Secondary School Transfers: The Application Process Explained

30/03/2011 11:22 | Updated 22 May 2015

Parents of children in year six are about to embark on a rollercoaster ride of discovery as they search out the right school for their child. It's a thankless, frankly terrifying task which they need to give their absolute attention to over the coming weeks.

In brief, there are certain things you should do to enable your child to get the best chance of attending the school you want for them. You need to:

Understand the process.

Collect information about schools you wish to consider.

Consider certain facts when selecting which schools you will choose.

Learn how to apply for a place (you list between three and six preferences depending on where you live). Most parents will be sent an information booklet via their child's primary school very early in this new term

Return your Common Application Form (CAF) on which you list all your choices to your local authority and return it by a certain date (sometime this first half-term, ie, before the end of October 2010);

Wait in turmoil until 1st March 2011 when offers will be sent out by post. (You may also apply on-line now through most local authorities, which means you will be able to see on-line either late on 1st March or very early on 2nd March what your offer is.)

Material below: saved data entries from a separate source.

Lemma read_rail_true i a0 b b' :
  read_rail i b = Ret true b' -> wired b -> ADCs initial_Manager !! i = Some a0 ->
  wired b' /\ calls b' = BReadFile (adc_path a0) :: calls b /\
  rail_inside (adc_name a0) (adc_path a0) (scale_coeff a0) (calls b).
Proof.
  intros E Hw Ha0. split.
  { apply (preserves_Ret _ _ _ _ _ (harmless_read_rail i)) in E. by apply E. }
  assert (Hm : map (fun a => (adc_name a, adc_path a, scale_coeff a)) (ADCs (mgr b)) !! i
             = Some (adc_name a0, adc_path a0, scale_coeff a0)).
  { rewrite (wired_rails b Hw), list_lookup_fmap, Ha0. done. }
  rewrite list_lookup_fmap in Hm. unfold read_rail in E.
  rewrite (bind_Ret _ _ b (mgr b) b) in E by done.
  destruct (ADCs (mgr b) !! i) as [a|]; [|done]. injection Hm as Hn Hp Hc. cbn [of_option] in E.
  rewrite bind_ret_l in E. rewrite Hn, Hp, Hc in E.
  apply bind_inv in E as (text & b1 & E1 & E). injection E1 as <- <-.
  apply bind_inv in E as (raw & b2 & E2 & E).
  apply bind_inv in E as ([] & b3 & E3 & E). injection E3 as <-.
  assert (b2 = set_calls (BReadFile (adc_path a0) :: calls b) b) as ->.
  { destruct (stoi_pure (bytes_of_string (be_file (calls b) (adc_path a0)))
      (set_calls (BReadFile (adc_path a0) :: calls b) b)) as [[n Es]|[Es|Es]]; rewrite Es in E2; try done.
    by injection E2. }
  destruct (be_limit (adc_name a0) "min") as [low|] eqn:El; [|done].
  destruct (be_limit (adc_name a0) "max") as [high|] eqn:Eh; [|done].
  destruct (dltb low _ && dltb _ high) eqn:Ein.
  - apply andb_true_iff in Ein as [E1 E3].
    apply bind_inv in E as ([] & b4 & E4 & E). injection E4 as <-. injection E as <-. split; [done|].
    exists raw, low, high. repeat split; [|done..].
    by eapply stoi_any.
  - apply bind_inv in E as ([] & b4 & _ & E). apply bind_inv in E as ([] & b5 & _ & E). done.
Qed.

Lemma read_rails_true : forall l b b',
  read_rails l b = Ret true b' -> wired b -> ps_driven (calls b) ->
  wired b' /\ exists new, calls b' = new ++ calls b /\
  forall i a, i ∈ l -> ADCs initial_Manager !! i = Some a ->
    answered (BReadFile (adc_path a)) (fun h =>
      ps_driven h /\ rail_inside (adc_name a) (adc_path a) (scale_coeff a) h) (calls b').
Proof.
  induction l as [|i l IH]; intros b b' E Hw Hps.
  { injection E as <-. split; [done|]. exists []. split; [done|]. intros i a Hi. by apply not_elem_of_nil in Hi. }
  cbn [read_rails] in E. apply bind_inv in E as (ok & b1 & E1 & E). destruct ok; [|done].
  assert (Hwb1 : wired b1).
  { apply (preserves_Ret _ _ _ _ _ (harmless_read_rail i)) in E1. by apply E1. }
  assert (Hext : exists new, calls b1 = new ++ calls b).
  { apply (preserves_Ret _ _ _ _ _ (harmless_read_rail i)) in E1. destruct (E1 Hw) as (_ & n & ? & _). by exists n. }
  destruct Hext as [n1 Hn1].
  destruct (IH b1 b' E Hwb1) as (Hw' & new & Hnew & Hall); [rewrite Hn1; apply elem_of_app; by right|].
  split; [done|]. exists (new ++ n1). split; [by rewrite Hnew, Hn1, app_assoc|].
  intros j a Hj Ha. apply elem_of_cons in Hj as [->|Hj]; [|by eapply Hall].
  destruct (read_rail_true i a b b1 E1 Hw Ha) as (_ & Hc & Hin). rewrite Hnew.
  apply answered_app. rewrite Hc. by exists [], (calls b).
Qed.

Lemma update_readings_true b b' :
  update_readings b = Ret true b' -> wired b -> ps_driven (calls b) -> rails_seen (calls b').
Proof.
  intros E Hw Hps. unfold update_readings in E. rewrite (bind_Ret _ _ b (mgr b) b) in E by done.
  apply bind_inv in E as (ok & b1 & E1 & E). destruct ok; [|done].
  destruct (read_rails_true _ _ _ E1 Hw Hps) as (Hw1 & _ & _ & Hall).
  assert (Hlen : length (ADCs (mgr b)) = length (ADCs initial_Manager)).
  { pose proof (f_equal length (wired_rails b Hw)) as Hm. by rewrite !length_map in Hm. }
  assert (Hrest : harmless_step b1 b').
  { eapply preserves_Ret; [|exact E]. pose proof harmless_all_safe. harmless_tac. }
  apply Forall_forall. intros a Ha. apply list_elem_of_lookup in Ha as [i Hi].
  eapply answered_harmless; [exact Hrest|done|]. apply (Hall i a); [|done].
  apply elem_of_seq. apply lookup_lt_Some in Hi. lia.
Qed.
End main_tests.

(** ** Power-up *)
Section power_up.
Context `{BootEnv}.

(** The systems that construction and any interleaving of the threads reach. *)
Inductive running : System -> Prop :=
  | running_init log s :
      on_boot new_Manager (initial_System log) = Ret tt s -> running s
  | running_step t s s' : running s -> thread_step t s = Ret tt s' -> running s'.

Record System_ok (s : System) : Prop := {
  so_wired : wired (boot s);
  so_trace : trace_ok (calls (boot s));
  so_facts : facts (main_at s) (calls (boot s)) }.

Lemma System_ok_harmless b' s :
  System_ok s -> harmless_step (boot s) b' -> System_ok (set_boot b' s).
Proof.
  intros [Hw Ht Hf] Hs. destruct (Hs Hw) as (Hw' & new & Hc & Hn).
  constructor; simpl; [done|rewrite Hc; by apply trace_ok_app|rewrite Hc; by apply facts_app].
Qed.

Lemma System_ok_threads a g h s :
  System_ok s -> System_ok (set_threads (main_at s) a g h s).
Proof. intros [Hw Ht Hf]. by constructor. Qed.

Lemma on_boot_inv {A} (m : M Boot A) s a s' :
  on_boot m s = Ret a s' -> exists b', m (boot s) = Ret a b' /\ s' = set_boot b' s.
Proof.
  unfold on_boot, zoom. destruct (m (boot s)) as [x b'| |]; [|done..]. intros [= -> <-]. by exists b'.
Qed.

Lemma on_boot_harmless {A} (m : M Boot A) s a s' :
  preserves harmless_step m -> System_ok s -> on_boot m s = Ret a s' ->
  System_ok s' /\ main_at s' = main_at s.
Proof.
  intros Hm Hs E. apply on_boot_inv in E as (b' & E & ->). split; [|done].
  apply System_ok_harmless; [done|]. by eapply preserves_Ret.
Qed.

(** A test that only adds harmless calls moves on when it establishes the
    facts of the next phase. *)
Lemma main_try_ok test next s s' :
  preserves harmless_step test -> System_ok s ->
  (forall b', test (boot s) = Ret true b' -> facts next (calls b')) ->
  main_try test next s = Ret tt s' -> System_ok s'.
Proof.
  intros Hm Hs Hnext E. apply bind_inv in E as (ok & s1 & E1 & E).
  pose proof (on_boot_harmless _ _ _ _ Hm Hs E1) as [Hs1 _].
  apply on_boot_inv in E1 as (b' & E1 & ->). destruct ok.
  - injection E as <-. destruct Hs1 as [Hw Ht _]. constructor; simpl; auto.
  - by apply (on_boot_harmless _ _ _ _ (harmless_sleep 500) Hs1) in E as [].
Qed.

Lemma main_step_ok s s' : System_ok s -> main_step s = Ret tt s' -> System_ok s'.
Proof.
  intros Hs E. unfold main_step in E. rewrite (bind_Ret _ _ s s s) in E by done.
  pose proof Hs as [Hw Ht Hf]. destruct (main_at s) eqn:Ep; simpl in Hf.
  - eapply main_try_ok; [apply harmless_wait_for_switch|done| |exact E].
    intros b' E1. by eapply wait_for_switch_true.
  - eapply main_try_ok; [apply harmless_get_fan|done| |exact E].
    intros b' E1. split; [|by eapply get_fan_controller_status_true].
    eapply answered_harmless; [eapply preserves_Ret; [apply harmless_get_fan|exact E1]|done..].
  - apply bind_inv in E as (ok & s1 & E1 & E). apply on_boot_inv in E1 as (b1 & E1 & ->).
    destruct (set_ps_calls (boot s) Hw) as (ok' & b' & E2 & Hw' & Hc).
    rewrite E2 in E1. injection E1 as -> ->. destruct ok.
    + injection E as <-. constructor; simpl; [done| |rewrite Hc; apply list_elem_of_here].
      rewrite Hc. split; [|done]. left. by destruct Hf.
    + apply (on_boot_harmless _ _ _ _ (harmless_sleep 500)) in E as [E _]; [done|].
      apply System_ok_harmless; [done|]. intros _. split; [done|]. exists [BGpioError 2 3].
      split; [done|]. by repeat constructor.
  - eapply main_try_ok; [apply harmless_update_readings|done| |exact E].
    intros b' E1. split; [|by eapply update_readings_true].
    pose proof (preserves_Ret _ _ _ _ _ harmless_update_readings E1) as Hstep.
    destruct (Hstep Hw) as (_ & new & -> & _). apply elem_of_app. by right.
  - apply bind_inv in E as (ok & s1 & E1 & E). apply on_boot_inv in E1 as (b1 & E1 & ->).
    destruct (set_sr_calls (boot s) Hw) as (ok' & b' & E2 & Hw' & Hc).
    rewrite E2 in E1. injection E1 as -> ->. destruct ok.
    + apply bind_inv in E as ([] & s2 & E3 & E). injection E as <-.
      assert (Hs1 : System_ok (set_boot b1 s)).
      { constructor; simpl; [done| |rewrite Hc, Ep; by apply (facts_app MSr [_])].
        rewrite Hc. split; [|done]. right. left. by destruct Hf. }
      apply (on_boot_harmless write_logs_to_flash _ _ _ harmless_flash) in E3
        as [[Hw2 Ht2 Hf2] Hm2]; [|done].
      constructor; simpl; [done|done|]. rewrite Hm2 in Hf2. simpl in Hf2. by rewrite Ep in Hf2.
    + apply (on_boot_harmless _ _ _ _ (harmless_sleep 500)) in E as [E _]; [done|].
      apply System_ok_harmless; [done|]. intros _. split; [done|]. exists [BGpioError 1 0].
      split; [done|]. by repeat constructor.
  - by apply (on_boot_harmless _ _ _ _ (harmless_sleep 500) Hs) in E as [].
Qed.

Luckily there is a government website where you will be able to find practically everything you need to know.

What's more you can access your own local authority from this website and apply on-line, so it really is quite a simple process. However the main thing is not to be caught out with the deadline – they vary between local authorities but in general it will be the end of this October for paper applications and slightly earlier for those applying on-line.

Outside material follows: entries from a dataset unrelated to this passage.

(* ===== verification/SensorObjects.v ===== *)
(** * Sensor objects

    The services that measure the chassis (voltages, temperatures, GPIO pins)
    publish D-Bus objects with the interfaces Sensor.Value and
    Sensor.Threshold.Critical; the mandatory sensors, the boot manager and the
    fan controller read them.  This file has the objects, the surroundings of
    the publishing services and the computations over both.

    The surroundings answer each call as a function of the calls made so far;
    [None] stands for a call that throws, and for a file that does not open. *)
From Stdlib Require Import ZArith Lia String Ascii.
From stdpp Require Import base gmap strings.
From S2P Require Import Prelude Doubles CxxStd.
Local Open Scope Z_scope.

(** The generated server object.  A property nothing has set yet has the
    default of the generated code. *)
Record SensorObj := {
  o_value : option double; o_minValue : option double; o_maxValue : option double;
  o_criticalHigh : option double; o_criticalLow : option double;
  o_alarmHigh : option bool; o_alarmLow : option bool }.

Definition new_object : SensorObj :=
  {| o_value := None; o_minValue := None; o_maxValue := None; o_criticalHigh := None;
     o_criticalLow := None; o_alarmHigh := None; o_alarmLow := None |}.

Definition set_value v (o : SensorObj) : SensorObj :=
  {| o_value := Some v; o_minValue := o_minValue o; o_maxValue := o_maxValue o;
     o_criticalHigh := o_criticalHigh o; o_criticalLow := o_criticalLow o;
     o_alarmHigh := o_alarmHigh o; o_alarmLow := o_alarmLow o |}.
Definition set_range lo hi (o : SensorObj) : SensorObj :=
  {| o_value := o_value o; o_minValue := Some lo; o_maxValue := Some hi;
     o_criticalHigh := o_criticalHigh o; o_criticalLow := o_criticalLow o;
     o_alarmHigh := o_alarmHigh o; o_alarmLow := o_alarmLow o |}.
Definition set_criticalHigh v (o : SensorObj) : SensorObj :=
  {| o_value := o_value o; o_minValue := o_minValue o; o_maxValue := o_maxValue o;
     o_criticalHigh := Some v; o_criticalLow := o_criticalLow o;
     o_alarmHigh := o_alarmHigh o; o_alarmLow := o_alarmLow o |}.
Definition set_criticalLow v (o : SensorObj) : SensorObj :=
  {| o_value := o_value o; o_minValue := o_minValue o; o_maxValue := o_maxValue o;
     o_criticalHigh := o_criticalHigh o; o_criticalLow := Some v;
     o_alarmHigh := o_alarmHigh o; o_alarmLow := o_alarmLow o |}.
Definition set_alarmHigh b (o : SensorObj) : SensorObj :=
  {| o_value := o_value o; o_minValue := o_minValue o; o_maxValue := o_maxValue o;
     o_criticalHigh := o_criticalHigh o; o_criticalLow := o_criticalLow o;
     o_alarmHigh := Some b; o_alarmLow := o_alarmLow o |}.
Definition set_alarmLow b (o : SensorObj) : SensorObj :=
  {| o_value := o_value o; o_minValue := o_minValue o; o_maxValue := o_maxValue o;
     o_criticalHigh := o_criticalHigh o; o_criticalLow := o_criticalLow o;
     o_alarmHigh := o_alarmHigh o; o_alarmLow := Some b |}.

(** What a poll leaves in an object. *)
Definition measured (v low high : double) (o : SensorObj) : SensorObj :=
  {| o_value := Some v; o_minValue := o_minValue o; o_maxValue := o_maxValue o;
     o_criticalHigh := Some high; o_criticalLow := Some low;
     o_alarmHigh := Some (dltb high v); o_alarmLow := Some (dltb v low) |}.

(** ** Surroundings *)
Inductive SCall :=
  | SReadFile (path : string)
  | SOpenFile (path : string)
  | SReadJson
  | SBusWait (ms : Z)
  | SSleep (ms : Z)
  | SGpioIn (chip line : Z)
  | SGetPaths (stub : string)
  | SGetAlarm (path property : string).

Class SensorEnv := {
  (** The first word of a file, empty when it does not open. *)
  se_word : list SCall -> string -> string;
  (** The contents of a file. *)
  se_contents : list SCall -> string -> option string;
  (** [thresholds.json] as read after the calls: the number at [name][key]. *)
  se_limit : list SCall -> string -> string -> option double;
  se_gpio_in : list SCall -> Z -> Z -> option Z;
  se_paths : list SCall -> string -> option (list string);
  se_alarm : list SCall -> string -> string -> option bool;
  (** The writes of other processes to the Value of objects that are handled
      while the service waits on the bus. *)
  se_writes : list SCall -> list (string * double);
  (** The directories of /sys/class/hwmon, each with the first line of the
      regular file [name] in it, if it has one. *)
  se_hwmon : list (string * option string) }.

(** A service: its own state and the objects it publishes, by path. *)
Record Host (A : Type) := { scalls : list SCall; objects : gmap string SensorObj; app : A }.
Arguments scalls {A} _.
Arguments objects {A} _.
Arguments app {A} _.
Arguments Build_Host {A} _ _ _.

Section host.
Context {A : Type}.
Definition set_scalls c (s : Host A) : Host A := Build_Host c (objects s) (app s).
Definition set_objects o (s : Host A) : Host A := Build_Host (scalls s) o (app s).
Definition set_app a (s : Host A) : Host A := Build_Host (scalls s) (objects s) a.

Definition sask {B} (f : list SCall -> B) (c : SCall) : M (Host A) B :=
  fun s => Ret (f (scalls s)) (set_scalls (c :: scalls s) s).
Definition the_app : M (Host A) A := fun s => Ret (app s) s.
Definition on_app (f : A -> A) : M (Host A) unit := modify (fun s => set_app (f (app s)) s).

(** [objects[name] = make_unique<...>(bus, path)]. *)
Definition publish (path : string) (o : SensorObj) : M (Host A) unit :=
  modify (fun s => set_objects (<[path := o]> (objects s)) s).
(** [objects[name]->...]: null when the object was never made. *)
Definition on_object (path : string) (f : SensorObj -> SensorObj) : M (Host A) unit := fun s =>
  match objects s !! path with
  | Some o => Ret tt (set_objects (<[path := f o]> (objects s)) s)
  | None => Undef NullDeref
  end.

Definition or_error {B} (o : option B) : M (Host A) B :=
  match o with Some b => ret b | None => throw DBusError end.

Context `{SensorEnv}.

(** A reading of the thresholds, and a number of it. *)
Definition read_limits : M (Host A) (list SCall) := sask (fun h => h) SReadJson.
Definition limit (data : list SCall) (name key : string) : M (Host A) double :=
  match se_limit data name key with
  | Some d => ret d
  | None => throw (RuntimeError "type_error")
  end.

Definition readFile (path : string) : M (Host A) string :=
  sask (fun h => se_word h path) (SReadFile path).
(** [bus.process_discard()] and [bus.wait(ms)]. *)
Definition written (objs : gmap string SensorObj) (w : string * double) : gmap string SensorObj :=
  alter (set_value (snd w)) (fst w) objs.
Definition bus_wait (ms : Z) : M (Host A) unit := fun s =>
  Ret tt (Build_Host (SBusWait ms :: scalls s)
            (foldl written (objects s) (se_writes (scalls s))) (app s)).

Definition get_paths (stub : string) : M (Host A) (list string) :=
  let! o := sask (fun h => se_paths h stub) (SGetPaths stub) in or_error o.
Definition get_alarm (path property : string) : M (Host A) bool :=
  let! o := sask (fun h => se_alarm h path property) (SGetAlarm path property) in or_error o.
End host.

(** ** Objects *)
Section object_lemmas.
Context {A : Type}.
Implicit Types s : Host A.

Lemma on_object_Ret p f s o :
  objects s !! p = Some o -> on_object p f s = Ret tt (set_objects (<[p := f o]> (objects s)) s).
Proof. intros E. unfold on_object. by rewrite E. Qed.

(** The five setters of a poll, on an object that exists. *)
Lemma setters_measured p o low high v s :
  objects s !! p = Some o ->
  (on_object p (set_criticalHigh high) ;;; on_object p (set_criticalLow low) ;;;
   on_object p (set_value v) ;;; on_object p (set_alarmHigh (dltb high v)) ;;;
   on_object p (set_alarmLow (dltb v low))) s
  = Ret tt (set_objects (<[p := measured v low high o]> (objects s)) s).
Proof.
  intros E. rewrite (bind_Ret _ _ _ _ _ (on_object_Ret _ _ _ _ E)).
  do 3 (erewrite bind_Ret; [|apply on_object_Ret; apply lookup_insert_eq]; cbn [objects set_objects];
    rewrite insert_insert_eq).
  erewrite on_object_Ret; [|apply lookup_insert_eq]. cbn [objects set_objects].
  by rewrite insert_insert_eq.
Qed.

Lemma written_lookup ws : forall objs p,
  foldl written objs ws !! p = None <-> objs !! p = None.
Proof.
  induction ws as [|w ws IH]; intros objs p; [done|]. simpl. rewrite IH. unfold written.
  destruct (decide (fst w = p)) as [<-|Hne].
  - rewrite lookup_alter_eq. by destruct (objs !! _).
  - by rewrite lookup_alter_ne.
Qed.

(** A write changes the value of an object only. *)
Definition same_limits (o o' : SensorObj) : Prop := forall v low high, measured v low high o = measured v low high o'.

Lemma written_same_limits ws : forall objs p o,
  objs !! p = Some o -> exists o', foldl written objs ws !! p = Some o' /\ same_limits o o'.
Proof.
  induction ws as [|w ws IH]; intros objs p o E; [by exists o|]. simpl.
  destruct (decide (fst w = p)) as [<-|Hne].
  - destruct (IH (written objs w) (fst w) (set_value (snd w) o)) as (o' & E' & S).
    { unfold written. by rewrite lookup_alter_eq, E. }
    exists o'. split; [done|]. intros v low high. by rewrite <- S.
  - apply IH. unfold written. by rewrite lookup_alter_ne.
Qed.

(** A loop whose body stores one object per element. *)
Lemma publish_loop {X} (key : X -> string) (P : X -> option SensorObj -> Prop)
    (Q : X -> SensorObj -> Prop) (body : X -> M (Host A) unit) l : forall s,
  NoDup (map key l) ->
  (forall x t, x ∈ l -> P x (objects t !! key x) ->
     exists o, body x t = Ret tt (set_objects (<[key x := o]> (objects t)) t) /\ Q x o) ->
  (forall x, x ∈ l -> P x (objects s !! key x)) ->
  exists objs, mfor l body s = Ret tt (set_objects objs s) /\
    (forall x, x ∈ l -> exists o, objs !! key x = Some o /\ Q x o) /\
    (forall p, p ∉ map key l -> objs !! p = objects s !! p).
Proof.
  induction l as [|x l IH]; intros s Hnd Hbody HP.
  { exists (objects s). destruct s. split; [done|]. split; [by intros y Hy%elem_of_nil|done]. }
  apply NoDup_cons in Hnd as [Hx Hnd].
  destruct (Hbody x s (list_elem_of_here _ _) (HP x (list_elem_of_here _ _))) as (o & E & HQ).
  set (s1 := set_objects (<[key x := o]> (objects s)) s) in *.
  destruct (IH s1 Hnd) as (objs & E' & Hin & Hout).
  { intros y t Hy. apply Hbody. by apply list_elem_of_further. }
  { intros y Hy. simpl. rewrite lookup_insert_ne; [apply HP; by apply list_elem_of_further|].
    intros Heq. apply Hx. rewrite Heq. by apply list_elem_of_fmap_2. }
  exists objs. cbn [mfor]. rewrite (bind_Ret _ _ _ _ _ E), E'. split; [done|]. split.
  - intros y [->|Hy]%elem_of_cons; [|by apply Hin].
    exists o. split; [|done]. rewrite (Hout _ Hx). apply lookup_insert_eq.
  - intros p [Hp Hp']%not_elem_of_cons. rewrite (Hout _ Hp'). simpl. by apply lookup_insert_ne.
Qed.
End object_lemmas.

Other important things to consider include the following: the fact that faith schools usually ask for a written reference from your priest or other religious minister, that schools which use a banding system to make sure they admit pupils with a range of abilities may ask for your child to sit a test, and that grammar and selective schools will require your child to take a entrance test. The recession has increased the number of children applying for these places - 1,314 boys sat the 11+ to get one of just 140 places at the hugely over-subscribed Tiffin School in Kingston upon Thames, Surrey this September. So think very carefully about building up your child's hopes for such a school place.

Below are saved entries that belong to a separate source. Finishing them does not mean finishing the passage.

(* ===== verification/AdcSensors.v ===== *)
(** * The voltage sensors

    The LCR_ADC_sensors service: the class [ADC_sensor]
    ([ADC_manipulation.cpp]) and [main].  It reads the rails through sysfs and
    publishes their voltages with their limits and alarms. *)
From Stdlib Require Import ZArith Lia String.
From stdpp Require Import base list gmap strings.
From S2P Require Import Prelude Doubles CxxStd SensorObjects.
Local Open Scope Z_scope.

Module Adc.
Record ADC_element := {
  name : string; path : string; V_target : double; raw_reading : option Z;
  scale_coeff : option double; V_current : option double }.

Definition new_ADC (n p : string) (target : double) : ADC_element :=
  {| name := n; path := p; V_target := target; raw_reading := None; scale_coeff := None;
     V_current := None |}.
Definition set_scale c (a : ADC_element) : ADC_element :=
  {| name := name a; path := path a; V_target := V_target a; raw_reading := raw_reading a;
     scale_coeff := Some c; V_current := V_current a |}.
Definition set_raw r (a : ADC_element) : ADC_element :=
  {| name := name a; path := path a; V_target := V_target a; raw_reading := Some r;
     scale_coeff := scale_coeff a; V_current := V_current a |}.
Definition set_current v (a : ADC_element) : ADC_element :=
  {| name := name a; path := path a; V_target := V_target a; raw_reading := raw_reading a;
     scale_coeff := scale_coeff a; V_current := Some v |}.

(** The member [ADCs]; [sensors] are the objects of the host. *)
Notation ADC_sensor := (list ADC_element).

Definition voltage_path (a : ADC_element) : string :=
  ("/xyz/openbmc_project/sensors/voltage/" ++ name a)%string.
Definition adc_file (n : string) : string :=
  ("/sys/bus/iio/devices/iio:device0/in_voltage" ++ n ++ "_raw")%string.

Definition d3_3 : double := ddiv (dofZ 33) (dofZ 10).
Definition rails : ADC_sensor :=
  [new_ADC "12V_Rail" (adc_file "9") (dofZ 12); new_ADC "3_3V_Rail" (adc_file "10") d3_3;
   new_ADC "5V_Rail" (adc_file "11") (dofZ 5); new_ADC "3_3auxV_Rail" (adc_file "12") d3_3;
   new_ADC "12pauxV_Rail" (adc_file "13") (dofZ 12);
   new_ADC "12nauxV_Rail" (adc_file "14") (dofZ 12)].

Section adc.
Context `{SensorEnv}.

Definition calculate_cs : M (Host ADC_sensor) unit :=
  on_app (map (fun a => set_scale (ddiv (V_target a) (dofZ 2047)) a)).

Definition update_rail (i : nat) : M (Host ADC_sensor) unit :=
  let! l := the_app in
  let! a := of_option OutOfBounds (l !! i) in
  let! text := readFile (path a) in
  let! raw := stoi (bytes_of_string text) in
  on_app (alter (set_raw raw) i) ;;;
  let! c := init_read (scale_coeff a) in
  on_app (alter (set_current (dmul c (dofZ raw))) i).
Definition update_readings : M (Host ADC_sensor) unit :=
  let! l := the_app in mfor (seq 0 (length l)) update_rail.

(** The limits the object is made with are those of the constructor. *)
Definition expose_rail (data : list SCall) (a : ADC_element) : M (Host ADC_sensor) unit :=
  let! high := limit data (name a) "max" in
  let! low := limit data (name a) "min" in
  publish (voltage_path a)
    (set_alarmLow false (set_alarmHigh false (set_criticalLow low (set_criticalHigh high
      (set_range (dofZ 0) (dofZ 24) (set_value (dofZ 0) new_object)))))).
Definition expose_readings (data : list SCall) : M (Host ADC_sensor) unit :=
  let! l := the_app in mfor l (expose_rail data).

Definition send_rail (data : list SCall) (a : ADC_element) : M (Host ADC_sensor) unit :=
  let p := voltage_path a in
  let! high := limit data (name a) "max" in
  on_object p (set_criticalHigh high) ;;;
  let! low := limit data (name a) "min" in
  on_object p (set_criticalLow low) ;;;
  let! v := init_read (V_current a) in
  on_object p (set_value v) ;;;
  on_object p (set_alarmHigh (dltb high v)) ;;;
  on_object p (set_alarmLow (dltb v low)).
Definition send_all_readings : M (Host ADC_sensor) unit :=
  let! data := read_limits in
  bus_wait 1000 ;;;
  let! l := the_app in
  mfor l (send_rail data).

Definition new_ADC_sensor : M (Host ADC_sensor) unit :=
  let! data := read_limits in
  on_app (fun _ => rails) ;;; calculate_cs ;;; update_readings ;;; expose_readings data.

(** [main]: the start and one iteration. *)
Definition main_start : M (Host ADC_sensor) unit :=
  new_ADC_sensor ;;; sask (fun _ => tt) (SSleep 1000).
Definition main_iteration : M (Host ADC_sensor) unit :=
  update_readings ;;; send_all_readings ;;; sask (fun _ => tt) (SSleep 10).
End adc.
End Adc.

Once you've decided which schools you wish to apply for – and if you are sure you fulfil each school's admissions criteria - you list your preferences in order. If your child qualifies for more than one school on your CAF, you will be offered your highest preference – so think very carefully about how you rank your choices.

In the event of there being more applications than places the school will apply its published admissions criteria. These will be found in the school's own prospectus and possibly in your local authority's handbook which will be sent to you this term.

Sadly it's not a dead cert that your child will be awarded a place at one of your preferred schools. Indeed government figures reveal one in six children were denied their first-choice secondary school this year, rising to half in some areas.

If you don't get a place you want, you can appeal to an independent panel against the decision. Details of how to appeal will automatically be found in the letter you receive outlining which school your child has been offered. The letter will also give you a deadline for when you must appeal.

The Advisory Centre for Education (ACE) is a national charity that provides advice and information to parents and carers on a wide range of school-based issues including admissions and appeals. Hopefully you won't need to contact them, but they are a good starting point if you do need help.

So there you have it – a gallop through the admissions procedure. But don't despair – as with so many things in life, it will probably all work out in the end. You just need to keep your nerve.